Venezia ha fatto clamore ma ci sono anche altre città nel mondo che stanno cercando di porre rimedio al turismo con misure simili.
L’esperienza di Pingyao
Fra i principali siti d’interesse della Cina, per esempio, Pingyao (Patrimonio Unesco) è la città fortificata meglio conservata del Paese. Le vecchie strade pervase di fascino e illuminate da lanterne rosse e lo splendore dei palazzi eretti sotto le dinastie Ming e Qing fanno di questa località la meta che tutti ricercano, ma di rado trovano, in Cina, un Paese dove il turismo, soprattutto quello interno, raggiunge cifre che rasentano il parossismo. A partire dal 2023, dopo aver subito gli impatti significativi della pandemia di COVID-19, il settore ha avuto una forte ripresa tanto che nel corso del 2023 son stati effettuati sul territorio cinese circa 8,7 miliardi di viaggi nazionali. L’esplorazione interna ha prosperato. Anche troppo, così, per preservare la città dai danni dell’overturism, è stato introdotto “l’obbligo” di acquisto di un biglietto cumulativo giornaliero del corso di 125 Yuan (circa 16 euro) che consente di visitare tutte le attrazioni della città, inclusa la sua famosa cinta muraria, interamente percorribile.

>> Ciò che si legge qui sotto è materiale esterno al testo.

(** A hub that sends to a group when a client connects, and passes the error
    of [SendGroup] on. *)
Definition sending_hub (_ : unit) : hub (hstate (gmap string) unit (list byte) unit nat) (list byte) :=
  {| hub_type := TNamed "Hub" KStruct false;
     OnConnected c :=
       down <- reads h_shuttingDown ;;;
       mret (if down : bool then Some (ErrHandlerShuttingDown : error) else None);
     OnDisconnected c err := mret tt;
     OnMessage := None;
     OnPing := None |}.

Definition sending_program : program (gmap string) unit (list byte) unit nat unit unit :=
  {| pr_handler := sample_settings;
     pr_Conn := server_conn; pr_fmt_p := server_fmt;
     pr_Methods t := sample_methods;
     pr_reflect_New t := [];
     pr_Func_Call c f req := mret (echoed (default [] req), no_error);
     pr_any_of v := [x01];
     pr_remoteAddr c := "";
     pr_ReadFrom limit m := (in_data m, None);
     pr_hub_of := sending_hub;
     pr_factory c := mret (Some tt, None) |}.

Definition sending_pool : pool (hstate (gmap string) unit (list byte) unit nat) :=
  handler_pool sending_program 3 [server_request 1 "a" []] server_others (newHandlerState tt 1000).

(** The client connects, the handler starts to shut down while [OnConnected]
    runs, the request and its writer finish, and [Shutdown] returns. *)
Definition sending_run : list (nat * nat) :=
  repeat (0, 0)%nat 17 ++ repeat (3, 0)%nat 9 ++ repeat (0, 0)%nat 13 ++ repeat (1, 0)%nat 7
  ++ repeat (3, 0)%nat 5.

(** C37. The condition of [connection_lifecycle] is needed.  [ServeHTTP] takes an error of
    [OnConnected] that matches [ErrHandlerShuttingDown] for its own rejection of the
    callback: a hub that returns the error of a bulk send made while the handler
    starts to shut down is never told that its connection is gone, although
    [Shutdown] returns nil. *)
Theorem announced_never_told :
  ∃ c, pool_steps sending_pool c ∧ h_shutdownOnce c.2 = OnceDone None
    ∧ h_active c.2 = 0 ∧ Forall (eq (mret tt)) (take 2 c.1)
    ∧ story 1%nat (h_events c.2) = [Connected 1%nat].
Proof.
  exists (run_to sending_run sending_pool). split; [apply run_to_steps|].
  split_and!; [by vm_compute..| |by vm_compute].
  vm_compute. by repeat constructor.
Qed.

In questo caso non si tratta di un ticket d’ingresso, l’accesso alla città è libero, ma chi, pur alloggiando uno o più giorni a Pingyao, decidesse di non acquistare il biglietto cumulativo (non esistono biglietti per attrazioni singole) potrà solo camminare per la città, fermarsi a mangiare nei ristoranti, acquistare souvenir ma non avrà accesso a nessun sito d’interesse, né al chiuso né all’aperto. In questo modo il turismo a Pingyao è diventato con il tempo più selettivo, certo non di nicchia, ma comunque certamente più culturale e rispettoso.
Il caso del Bhutan
C’è poi addirittura un intero Paese, piccolo e lontano, che ha deciso di levare gli scudi contro il turismo di massa.
Il Bhutan, regno buddista sull’Himalaya orientale, ha attualmente in vigore una tariffa di soggiorno pari a 100 dollari a testa giornalieri, interamente incassati dal governo. Fino al 2019 la tassa era di 65 dollari pro capite poi, con la ripresa del turismo post pandemia, il governo ha deciso di alzare l’asticella con l’obiettivo di preservare il Bhutan dal turismo di massa che fin dagli anni’70 ha invece invaso la vicina città di Kathmandu, in Nepal, presa d’assalto da migliaia di hippy e da turisti low budget. Il Bhutan è celebre per le sue fortezze e i suoi monasteri come lo Taktsang, la “Tana della tigre”, monastero costruito a strapiombo sul fianco di una montagna nella valle di Paro, per i suoi spettacolari panorami, come quello della remota valle di Phobjikha.
Il Paese si è aperto al turismo solo nel 1974, durante l’incoronazione del 4° re, Jigme Singye Wangchuck, noto a livello mondiale anche per aver introdotto nel Paese l’indicatore che calcola il benessere della popolazione, il FIL “felicità interna lorda”, che si basa su fattori come qualità dell’aria, salute dei cittadini, istruzione, ricchezza dei rapporti sociali.
“La tariffa giornaliera pro capite è stata applicata già a partire dal 1991, e tutti i visitatori sono tenuti a pagarla in anticipo, prima di giungere in Bhutan, acquistando il pacchetto “all inclusive” :vitto, alloggio, guida, autista e tassa, oggi pari a circa 300 dollari pro capite giornalieri”, spiega Suraji Chhetri, titolare di un’agenzia locale.
“Il turismo è una cosa buona per la nostra nazione ma troppo turismo può diventare un problema, quindi per garantire un equilibrato sviluppo socio economico e per preservare la nostra cultura, la purezza del territorio bhutanese, sviluppando un turismo consapevole, sostenibile ed ecologico, il governo ha introdotto questa misura. Gli introiti vengono usati per migliorare le infrastrutture, garantire sanità e istruzione gratuita e tenere pulite le vie del trekking”.